Viral N6-methyladenosine upregulates replication and pathogenesis of human respiratory syncytial virus: m6A-seq of vesicular stomatitis virus. Viral N6-methyladenosine upregulates replication and pathogenesis of human respiratory syncytial virus: m6A-seq of vesicular stomatitis virus

N6-methyladenosine (m6A) is the most abundant internal RNA modification catalyzed by host RNA methyltransferases. As obligate intracellular parasites, many viruses acquire m6A methylation in their RNAs. However, the biological functions of viral m6A methylation are poorly understood. Here, we found that viral m6A methylation serves as a molecular marker for host innate immunity to discriminate self from nonself RNA and that this novel biological function of viral m6A methylation is universally conserved in non-segmented negative-sense (NNS) RNA viruses. Using m6A methyltransferase (METTL3)-knockout cells, we produced m6A-deficient virion RNA from the representative members of the families Pneumoviridae, Paramyxoviridae, and Rhabdoviridae and found that these m6A-deficient viral RNAs triggered significantly higher levels of type I interferon compared to the m6A-sufficient viral RNAs, in a RIG-I dependent manner. Reconstitution of the RIG-I pathway revealed that m6A-deficient virion RNA induced higher expression of RIG-I, bound to RIG-I more efficiently, enhanced RIG-I ubiquitination, and facilitated RIG-I conformational rearrangement and oligomerization.
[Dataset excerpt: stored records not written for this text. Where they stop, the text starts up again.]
(* ===== verification/SortProps.v ===== *)
(** * What SORT returns and stores

    The stable sort of the elements by their weights, cut to its limit, with the
    values the GET patterns name; STORE leaves exactly that list at the
    destination.
    The stable sort of Go is proved to sort, also by the comparison DESC gives it. *)

From Stdlib Require Import SpecFloat Sorted.
From S2P Require Import Prelude GoBytes Strconv Floats Commands Writer Engine Runs Acl Sets Lists ListProps Zsets ZsetOrder Dispatch Sort.

Local Open Scope Z_scope.

(** ** Stable sorting *)

Section Stable.
Context {A : Type} (less : A → A → bool).

(** A strict weak order on the elements of a list. *)
Definition weak_order (l : list A) : Prop :=
  (∀ x, x ∈ l → less x x = false) ∧
  (∀ x y z, x ∈ l → y ∈ l → z ∈ l → less x y = true → less y z = true → less x z = true) ∧
  (∀ x y z, x ∈ l → y ∈ l → z ∈ l → less x z = true → less x y = true ∨ less y z = true).
Lemma move_left_perm x s : move_left less x s ≡ₚ x :: s.
Proof. induction s as [|y s IH]; [done|]. cbn. destruct (less x y); [|done]. by rewrite IH, Permutation_swap. Qed.
Lemma insertion_fold l s : fold_left (λ sorted x, move_left less x sorted) l s ≡ₚ l ++ s.
Proof. revert s. induction l as [|x l IH]; intros s; [done|]. cbn. rewrite IH, move_left_perm. by rewrite <- Permutation_middle. Qed.
Lemma insertionSort_perm l : insertionSort less l ≡ₚ l.
Proof. unfold insertionSort. rewrite reverse_Permutation, insertion_fold. by rewrite app_nil_r. Qed.

Lemma weak_asym l x y : weak_order l → x ∈ l → y ∈ l → less x y = true → less y x = false.
Proof. intros (Hi & Ht & _) Hx Hy Hl. apply not_true_is_false. intros Hl'. pose proof (Hi x Hx) as He. by rewrite (Ht x y x) in He. Qed.

Lemma move_left_sorted l x s : weak_order l → x ∈ l → (∀ y, y ∈ s → y ∈ l) → StronglySorted (λ a b, less a b = false) s →
  StronglySorted (λ a b, less a b = false) (move_left less x s).
Proof.
  intros Hw Hx Hs Hss. induction Hss as [|y s Hss IH Hall]; [by repeat constructor|]. cbn. destruct (less x y) eqn:El.
  - constructor; [apply IH; set_solver|]. rewrite move_left_perm. constructor; [|done]. apply (weak_asym l); [done|done|set_solver|done].
  - constructor; [by constructor|]. constructor; [done|]. rewrite Forall_forall in *. intros z Hz. apply not_true_is_false. intros Hxz. destruct Hw as (_ & _ & Hn).
    destruct (Hn x y z) as [?|?]; [done|set_solver|set_solver|done|congruence|]. by rewrite (Hall z Hz) in *.
Qed.
Lemma insertionSort_sorted l : weak_order l → StronglySorted (λ a b, less b a = false) (insertionSort less l).
Proof.
  intros Hw. assert (Hg : ∀ k s, (∀ x, x ∈ k ++ s → x ∈ l) → StronglySorted (λ a b, less a b = false) s →
    StronglySorted (λ a b, less a b = false) (fold_left (λ sorted x, move_left less x sorted) k s)).
  { intros k. induction k as [|x k IH]; intros s Hin Hs; [done|]. cbn. apply IH.
    - intros y. rewrite move_left_perm. set_solver.
    - apply (move_left_sorted l); [done|set_solver|set_solver|done]. }
  unfold insertionSort. specialize (Hg l [] ltac:(intros x; by rewrite app_nil_r) (SSorted_nil _)). revert Hg. generalize (fold_left (λ sorted x, move_left less x sorted) l []).
  intros s Hs. induction Hs as [|x s Hs IH Hall]; [constructor|]. rewrite reverse_cons. apply StronglySorted_app. split_and!; [|done|by repeat constructor]. intros a b Ha Hb.
  apply list_elem_of_singleton in Hb as ->. rewrite Forall_forall in Hall. apply Hall. by apply elem_of_reverse.
Qed.
End Stable.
Furthermore, the m6A binding protein YTHDF2 sequesters m6A-sufficient virion RNA which suppresses type I interferon signaling pathway. Collectively, our results suggest that NNS RNA viruses acquire m6A in viral RNA as a common strategy to evade host innate immunity. Overall design: A few other (NNS) RNA viruses including RSV and hMPV has been sequenced and published before by us. Here, we performed m6A-seq of vesicular stomatitis virus (VSV). VSV virions were purified from supernatants of VSV-infected Hela cell lines. Virus derived mRNA as well as host mRNA were purified from total RNA, which were extracted from VSV infected cells.
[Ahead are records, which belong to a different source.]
Lemma finishes_store_geo q dest results st : healthy (st_ctx st) → NoDup (ge_Member <$> results) →
  finishes (store_geo q dest results) st (WriteInteger (len results) (st_w st)) (stored_geo (st_ctx st) dest (geo_map q results)).
Proof.
  intros Hh Hnd. pose proof (geo_map_lists q results Hnd) as Hl. pose proof (lists_empty _ _ Hl) as He. unfold store_geo.
  eapply finishes_bind; [by apply (steps_zset_delete dest st)|]. cbv beta. intros c2 Hh2 [Hd Ho]. destruct results as [|x results].
  { change (0 <? len []) with false. cbv iota. eapply (finishes_bind _ _ (mkSt c2 _ _) tt (λ c, c = c2)); [by apply steps_ret|]. cbv beta. intros c3 Hh3 ->. apply finishes_reply; [done|done|].
    split; [|done]. by rewrite decide_True by (by apply He). }
  assert (Hpos : (0 <? len (x :: results)) = true) by (apply Z.ltb_lt; unfold len; cbn [length]; lia). rewrite Hpos.
  assert (Hne : geo_map q (x :: results) ≠ ∅) by (intros E; by apply He in E).
  destruct (steps_put_entries dest (as_entry q x) (as_entry q <$> results) (mkSt c2 (st_w st) (st_held st)) ∅ ∅ Hh2 (dead_hash _ Hd)) as (c3 & E3 & Hh3 & fs & e' & Hg).
  assert (Hins : steps (for_each (x :: results) (λ e, emitGeoInsert dest (ge_Member e) (geo_score q e))) (mkSt c2 (st_w st) (st_held st)) tt
    (λ c, ∃ fs e', grown c2 dest (put_entries (as_entry q <$> x :: results) ∅) fs ∅ e' any_tag c)).
  { exists c3. split; [|split; [done|by exists fs, e']]. by rewrite (for_each_entries (as_entry q) (λ y, emitZSetInsert dest (ze_Member y) (ze_Score y))). }
  eapply finishes_bind_bind; [exact Hins|]. cbv beta. intros c4 Hh4 (fs4 & e4 & Hg4).
  eapply finishes_bind; [apply (steps_tag_fresh TYPE_GEO dest (mkKeySnap None [] false false) (mkSt c4 _ _) c2 (put_entries (as_entry q <$> x :: results) ∅) fs4 ∅ e4); [done|done|by rewrite Hd|exact Hg4]|].
  cbv beta. cbn [st_ctx st_w st_held]. intros c5 Hh5 Hg5. apply finishes_reply; [done|done|]. cbn [st_ctx]. rewrite (put_entries_all _ _ Hl) in Hg5.
  split; [|eapply others_trans; [exact Ho|apply Hg5]]. rewrite decide_False by done. exists e4. split; [apply Hg5|].
  pose proof (grown_attrs _ _ _ _ _ _ _ _ Hg5) as Ha. rewrite Hd in Ha. by destruct Ha as (t & -> & Ha).
Qed.

(** The centre of a query: its point, or the place of its member. *)
Definition center_of (q : GeoQuery) (m : gmap bytes Value) : option (spec_float * spec_float) :=
  match gq_member q with
  | Some k => (λ score, geoHashDecode (uint64_of_float score)) <$> scores_of m !! k
  | None => gq_lonlat q
  end.
Lemma sees_center s v m e q : sees s v m e → geo_center q (ks_snap s) = center_of q m.
Proof.
  intros Hs. unfold geo_center, center_of. destruct (gq_member q) as [k|]; [|done]. rewrite member_score, (sees_score _ _ _ _ _ Hs). by destruct (scores_of m !! k).
Qed.
Definition search_reply (q : GeoQuery) (results : list geoEntry) (w : Writer) : Writer := foldl (λ w e, write_found q e w) (WriteArray (len results) w) results.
N6-甲基腺嘌呤（N6-methyladenosine, m6A）是宿主RNA甲基转移酶催化的最丰富的内部RNA修饰。作为专性细胞内寄生生物，众多病毒的RNA会发生m6A甲基化修饰。然而，病毒m6A甲基化的生物学功能仍鲜为人知。本研究发现，病毒m6A甲基化可作为宿主先天免疫区分自身与非自身RNA的分子标记，且病毒m6A甲基化的这一新型生物学功能在不分节段负链（non-segmented negative-sense, NNS）RNA病毒中普遍保守。我们利用m6A甲基转移酶（METTL3）敲除细胞，从肺病毒科（Pneumoviridae）、副黏病毒科（Paramyxoviridae）和弹状病毒科（Rhabdoviridae）的代表性毒株中制备了m6A缺失的病毒粒子RNA，并发现相较于m6A充足的病毒RNA，这些m6A缺失的病毒RNA以视黄酸诱导基因-I（RIG-I）依赖的方式，显著诱导更高水平的I型干扰素表达。对RIG-I信号通路的重构实验表明，m6A缺失的病毒粒子RNA可诱导更高水平的RIG-I表达，更高效地结合RIG-I，增强RIG-I的泛素化修饰，并促进RIG-I的构象重排与寡聚化。此外，m6A结合蛋白YTHDF2会螯合m6A充足的病毒粒子RNA，从而抑制I型干扰素信号通路。综上，本研究结果表明，NNS RNA病毒通过在病毒RNA中获取m6A修饰，作为逃逸宿主先天免疫的通用策略。总体实验设计：此前我们已对包括呼吸道合胞病毒（RSV）和人偏肺病毒（hMPV）在内的数种其他NNS RNA病毒完成测序并发表相关研究成果。本研究中，我们对水疱性口炎病毒（vesicular stomatitis virus, VSV）开展了m6A测序（m6A-seq）。我们从VSV感染的HeLa细胞系上清液中纯化VSV病毒粒子，从感染细胞提取的总RNA中分别纯化病毒来源mRNA与宿主mRNA。